**Required work:** What is wanted is an exact copy of the lines from the top of the listing through the line containing "are 256-bit, 128-bit".

**Data to use:**
--
(* ===== verification/Types.v ===== *)
(** * The data of the bot

    The types of [src/types] and [src/strategies/events.rs]: actions, events,
    pools, receipts.  A public key, a uuid and a signature are 256-bit, 128-bit
    and 512-bit strings kept as integers; a keypair is identified with its
    public key (the code only clones it and asks for [pubkey()]); a
    [TransactionError] of [solana_sdk], which the code only prints, is its
    [Debug] rendering.  Instants are milliseconds. *)

From S2P Require Import Prelude MachineInt Float64.

Abbreviation Pubkey := Z (only parsing).
Abbreviation Uuid := Z (only parsing).
Abbreviation Signature := Z (only parsing).
Abbreviation KeypairClonable := Z (only parsing).
Abbreviation TransactionError := string (only parsing).
Abbreviation StrategyId := Z (only parsing).

(** [Signature::default()]. *)
Definition default_signature : Signature := 0.

Definition pubkey (key : KeypairClonable) : Pubkey := key.

(** ** Constants ([config/constants.rs]) *)
Definition ACTION_EXPIRY_S : Z := 1000.
Definition MAX_TRANSFERS_IN_ONE_TX : nat := 12.
Definition CACHED_TX_SIGNATURES_BUFFER_CAPACITY : nat := 1024%nat.
Definition RT_FEE_ROLLING_AVERAGE_SIZE : nat := 2048%nat.
Definition RT_FEE_PERCENTILE_CAPACITY : nat := 2048%nat.
Definition RT_FEE_PERCENTILE : f64 := f64_of_Z 80.
Definition TIMEOUT_FOR_ACTION_EXECUTION_HBS : Z := 200.
Definition RETRIES_IF_ERROR_OR_TIMEOUT : Z := 2.
Definition BASE_TX_FEE_SOL : Z := 5000.
Definition TRANSFER_PRIORITY_FEE_SOL : Z := 10000.
Definition BALANCE_CHANGE_THRESHOLD_SOL : Z := 1000.
Definition RENT_EXEMPTION_THRESHOLD_SOL : Z := 2039280.
Definition NEW_ACCOUNT_THRESHOLD_SOL : Z := 890880.
Definition SIMULATION_RETRIES : nat := 1.

(** ** Pools ([types/pool.rs]) *)
Record RaydiumPool := {
  pool_id : Pubkey;
  base_mint : Pubkey;
  quote_mint : Pubkey;
  lp_mint : Pubkey;
  base_decimals : Z;
  quote_decimals : Z;
  lp_decimals : Z;
  version : Z;
  program_id : Pubkey;
  authority : Pubkey;
  open_orders : Pubkey;
  target_orders : Pubkey;
  base_vault : Pubkey;
  quote_vault : Pubkey;
  withdraw_queue : Pubkey;
  lp_vault : Pubkey;
  market_version : Z;
  market_program_id : Pubkey;
  market_id : Pubkey;
  lp_reserve : Z;
  open_time : Z;
  reverse_pool : bool;
  freeze_authority : option Pubkey;
}.

Record LiquidityPoolKeys := {
  lk_id : Pubkey;
  lk_base_mint : Pubkey;
  lk_quote_mint : Pubkey;
  lk_lp_mint : Pubkey;
  lk_base_decimals : Z;
  lk_quote_decimals : Z;
  lk_lp_decimals : Z;
  lk_version : Z;
  lk_program_id : Pubkey;
  lk_authority : Pubkey;
  lk_open_orders : Pubkey;
  lk_target_orders : Pubkey;
  lk_base_vault : Pubkey;
  lk_quote_vault : Pubkey;
  lk_withdraw_queue : Pubkey;
  lk_lp_vault : Pubkey;
  lk_market_version : Z;
  lk_market_program_id : Pubkey;
  lk_market_id : Pubkey;
  lk_market_authority : Pubkey;
  lk_market_base_vault : Pubkey;
  lk_market_quote_vault : Pubkey;
  lk_market_bids : Pubkey;
  lk_market_asks : Pubkey;
  lk_market_event_queue : Pubkey;
}.

#[export] Instance LiquidityPoolKeys_eq_dec : EqDecision LiquidityPoolKeys.
Proof. solve_decision. Defined.

(** The vaults are swapped for a reversed pool; the keys of the market stand
    for the pool's id until [add_market_state_layout] fills them in. *)
Definition to_liquidity_keys (self : RaydiumPool) : LiquidityPoolKeys := {|
  lk_id := self.(pool_id);
  lk_base_mint := self.(base_mint);
  lk_quote_mint := self.(quote_mint);
  lk_lp_mint := self.(lp_mint);
  lk_base_decimals := self.(base_decimals);
  lk_quote_decimals := self.(quote_decimals);
  lk_lp_decimals := self.(lp_decimals);
  lk_version := self.(version);
  lk_program_id := self.(program_id);
  lk_authority := self.(authority);
  lk_open_orders := self.(pool_id);
  lk_target_orders := self.(pool_id);
  lk_base_vault := if self.(reverse_pool) then self.(quote_vault) else self.(base_vault);
  lk_quote_vault := if self.(reverse_pool) then self.(base_vault) else self.(quote_vault);
  lk_withdraw_queue := self.(withdraw_queue);
  lk_lp_vault := self.(lp_vault);
  lk_market_version := self.(market_version);
  lk_market_program_id := self.(pool_id);
  lk_market_id := self.(pool_id);
  lk_market_authority := self.(pool_id);
  lk_market_base_vault := self.(pool_id);
  lk_market_quote_vault := self.(pool_id);
  lk_market_bids := self.(pool_id);
  lk_market_asks := self.(pool_id);
  lk_market_event_queue := self.(pool_id);
|}.

Record RaydiumPoolPriceUpdate := {
  pu_pool : Pubkey;
  pu_price : f64;
  pu_base_reserve : f64;
  pu_quote_reserve : f64;
  pu_created_at : Z;
}.

Inductive TradeDirection := TradeBuy | TradeSell.

Record RaydiumSwapEvent := {
  se_price_update : RaydiumPoolPriceUpdate;
  se_signature : Signature;
  se_pool : Pubkey;
  se_trade_direction : TradeDirection;
  se_base_amount : f64;
  se_quote_amount : f64;
  se_price : f64;
  se_volume : f64;
  se_created_at : Z;
}.

(** ** Accounts ([collectors/tx_stream/types.rs])

    The fields the program reads: [acc_token] is [token_unpacked_data], an SPL
    token account by its mint, owner and amount. *)
Record SplTokenAccount := {
  ta_mint : Pubkey;
  ta_owner : Pubkey;
  ta_amount : Z;
}.

Record AccountPretty := {
  acc_pubkey : Pubkey;
  acc_lamports : Z;
  acc_token : option SplTokenAccount;
  acc_txn_signature : string;
}.

(** ** Actions ([types/actions]) *)
Inductive SwapMethod := BuyTokensForExactSol | SellExactTokensForSol.

Inductive Amount :=
| Exact (n : Z)
| ExactWithFees (n : Z)
| MaxButLeaveForTransfer
| Max
| MaxAndClose.

Inductive Asset :=
| Sol
| Token (mint : Pubkey).

Record SolanaSwapActionPayload := {
  keys : LiquidityPoolKeys;
  swap_method : SwapMethod;
  amount_in : Amount;
  min_amount_out : Z;
}.

Record SolanaTransferActionPayload := {
  asset : Asset;
  receiver : Pubkey;
  amount : Amount;
}.

Inductive SolanaActionPayload :=
| SwapPayload (p : SolanaSwapActionPayload)
| TransferPayload (p : SolanaTransferActionPayload).

Inductive ActionExecutionStatus :=
| NotSent
| Pending
| Success
| TxError (error : string)
| Timeout.

#[export] Instance SwapMethod_eq_dec : EqDecision SwapMethod.
Proof. solve_decision. Defined.
#[export] Instance Amount_eq_dec : EqDecision Amount.
Proof. solve_decision. Defined.
#[export] Instance Asset_eq_dec : EqDecision Asset.
Proof. solve_decision. Defined.
#[export] Instance SolanaSwapActionPayload_eq_dec : EqDecision SolanaSwapActionPayload.
Proof. solve_decision. Defined.
#[export] Instance SolanaTransferActionPayload_eq_dec : EqDecision SolanaTransferActionPayload.
Proof. solve_decision. Defined.
#[export] Instance SolanaActionPayload_eq_dec : EqDecision SolanaActionPayload.
Proof. solve_decision. Defined.
#[export] Instance ActionExecutionStatus_eq_dec : EqDecision ActionExecutionStatus.
Proof. solve_decision. Defined.

Record Balance := {
  sol : Z;
  token : gmap Pubkey Z;
}.

Record SolanaAction := {
  uuid : Uuid;
  sniper : KeypairClonable;
  fee_payer : KeypairClonable;
  created_at : Z;
  action_payload : list SolanaActionPayload;
  status : ActionExecutionStatus;
  tx_hash : Signature;
  balance_before : option Balance;
  balance_after : option Balance;
  fee : Z;
  sent_at : option Z;
  confirmed_at : option Z;
}.

(** [MarketStateLayoutV3] of raydium_sdk.rs. *)
Record MarketStateLayoutV3 := {
  ms_padding : list Z;
  ms_own_address : Pubkey;
  ms_vault_signer_nonce : Z;
  ms_base_mint : Pubkey;
  ms_quote_mint : Pubkey;
  ms_base_vault : Pubkey;
  ms_base_deposits_total : Z;
  ms_base_fees_accrued : Z;
  ms_quote_vault : Pubkey;
  ms_quote_deposits_total : Z;
  ms_quote_fees_accrued : Z;
  ms_quote_dust_threshold : Z;
  ms_request_queue : Pubkey;
  ms_event_queue : Pubkey;
  ms_bids : Pubkey;
  ms_asks : Pubkey;
  ms_base_lot_size : Z;
  ms_quote_lot_size : Z;
  ms_fee_rate_bps : Z;
  ms_referrer_rebates_accrued : Z;
  ms_padding_end : list Z;
}.

(** The keys of the market, put in place of the pool's id. *)
Definition add_market_state_layout (market_info : MarketStateLayoutV3)
    (self : SolanaSwapActionPayload) : SolanaSwapActionPayload :=
  let k := self.(keys) in
  {| keys := {|
       lk_id := k.(lk_id);
       lk_base_mint := k.(lk_base_mint);
       lk_quote_mint := k.(lk_quote_mint);
       lk_lp_mint := k.(lk_lp_mint);
       lk_base_decimals := k.(lk_base_decimals);
       lk_quote_decimals := k.(lk_quote_decimals);
       lk_lp_decimals := k.(lk_lp_decimals);
       lk_version := k.(lk_version);
       lk_program_id := k.(lk_program_id);
       lk_authority := k.(lk_authority);
       lk_open_orders := k.(lk_open_orders);
       lk_target_orders := k.(lk_target_orders);
       lk_base_vault := k.(lk_base_vault);
       lk_quote_vault := k.(lk_quote_vault);
       lk_withdraw_queue := k.(lk_withdraw_queue);
       lk_lp_vault := k.(lk_lp_vault);
       lk_market_version := k.(lk_market_version);
       lk_market_program_id := k.(lk_market_program_id);
       lk_market_id := k.(lk_market_id);
       lk_market_authority := k.(lk_market_authority);
       lk_market_base_vault := market_info.(ms_base_vault);
       lk_market_quote_vault := market_info.(ms_quote_vault);
       lk_market_bids := market_info.(ms_bids);
       lk_market_asks := market_info.(ms_asks);
       lk_market_event_queue := market_info.(ms_event_queue) |};
     swap_method := self.(swap_method);
     amount_in := self.(amount_in);
     min_amount_out := self.(min_amount_out) |}.

(** [SolanaSwapActionPayload::new]. *)
Definition new_swap_payload (pool : RaydiumPool) (swap_method : SwapMethod)
    (amount_in : Amount) : SolanaSwapActionPayload :=
  {| keys := to_liquidity_keys pool; swap_method := swap_method;
     amount_in := amount_in; min_amount_out := 0 |}.

Definition new_with_feepayer (id : Uuid) (now : Z) (sniper fee_payer : KeypairClonable)
    (action_payload : list SolanaActionPayload) : SolanaAction := {|
  uuid := id;
  sniper := sniper;
  fee_payer := fee_payer;
  created_at := now;
  action_payload := action_payload;
  status := NotSent;
  tx_hash := default_signature;
  balance_before := None;
  balance_after := None;
  fee := 0;
  sent_at := None;
  confirmed_at := None;
|}.

(** [SolanaAction::new]: the sniper pays the fees. *)
Definition new_action (id : Uuid) (now : Z) (sniper : KeypairClonable)
    (action_payload : list SolanaActionPayload) : SolanaAction :=
  new_with_feepayer id now sniper sniper action_payload.

(** [num_seconds] truncates toward zero. *)
Definition is_expired (now : Z) (self : SolanaAction) : bool :=
  ACTION_EXPIRY_S <? Z.quot (now - self.(created_at)) 1000.

Definition sent (now : Z) (self : SolanaAction) (balance : Balance) (signature : Signature)
    (fee_ : Z) : SolanaAction := {|
  uuid := self.(uuid);
  sniper := self.(sniper);
  fee_payer := self.(fee_payer);
  created_at := self.(created_at);
  action_payload := self.(action_payload);
  status := Pending;
  tx_hash := signature;
  balance_before := Some balance;
  balance_after := None;
  fee := fee_;
  sent_at := Some now;
  confirmed_at := None;
|}.

(** ** Events ([types/events/events.rs], [strategies/events.rs]) *)
Inductive ExecutionError :=
| ActionTooOld
| NoInstructionsGenerated
| SeveralTokensInOneTx
| ZeroSolBalance
| NotEnoughSolBalance (required balance : Z)
| NotEnoughTokenBalance (required balance : Z)
| UnsupportedPool (base quote : string)
| SimulationFailed (msg : string)
| OtherError (msg : string).

#[export] Instance ExecutionError_eq_dec : EqDecision ExecutionError.
Proof. solve_decision. Defined.

Inductive ExecutionResult :=
| Sent
| ExecutionFailed (e : ExecutionError).

#[export] Instance ExecutionResult_eq_dec : EqDecision ExecutionResult.
Proof. solve_decision. Defined.

Record ExecutionReceipt := {
  action_uuid : Uuid;
  transaction_signature : Signature;
  err : option TransactionError;
  status_changed_at : Z;
}.

Inductive BlockchainEvent :=
| AccountUpdate (acc : AccountPretty)
| Deposit (signature : string) (acc : Pubkey) (amount : Z)
| Withdrawal (signature : string) (acc : Pubkey) (amount : Z)
| ExecutionReceiptEvent (receipt : ExecutionReceipt)
| RaydiumHeartbeatPriceUpdate (price : RaydiumPoolPriceUpdate)
| RaydiumSwap (swap : RaydiumSwapEvent)
| RaydiumNewPoolEvent (pool : RaydiumPool) (price : RaydiumPoolPriceUpdate)
| PumpFunCurveUpdate (swap : RaydiumSwapEvent)
| PumpFunSwapDetails (swap : RaydiumSwapEvent)
| LiquidityRemoved
| PumpFunTokenDeployedTo
| RaydiumLiquidityTokensBurnedOn.

(** The payloads of the derived events are those of [Aggregators]; strategies
    never look inside. *)
Inductive DerivedEvent :=
| TickIndicatorEvent (pool : Pubkey)
| TickBarEvent (pool : Pubkey).

Inductive SystemEvent :=
| DestroyStrategy (id : StrategyId)
| Stop.

(** The address of an [Arc<Mutex<SolanaAction>>]. *)
Abbreviation ActionRef := Z (only parsing).

Inductive BotEvent :=
| HeartBeat (tick_size_ms : Z)
| Blockchain (e : BlockchainEvent)
| Derived (e : DerivedEvent)
| ExecutionResultEvent (action_uuid : Uuid) (action : ActionRef) (result : ExecutionResult)
| System (e : SystemEvent).

Inductive AgentEvent :=
| Buy (amt : Amount)
| Sell (amt : Amount)
| Transfer (batch : list SolanaTransferActionPayload)
| Collect
| Deactivate.

Inductive SolanaStrategyEvent :=
| Original (e : BotEvent)
| ForAgent (e : AgentEvent).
--
**Response to this exercise:**
(* ===== verification/Types.v ===== *)
(** * The data of the bot

    The types of [src/types] and [src/strategies/events.rs]: actions, events,
    pools, receipts.  A public key, a uuid and a signature are 256-bit, 128-bit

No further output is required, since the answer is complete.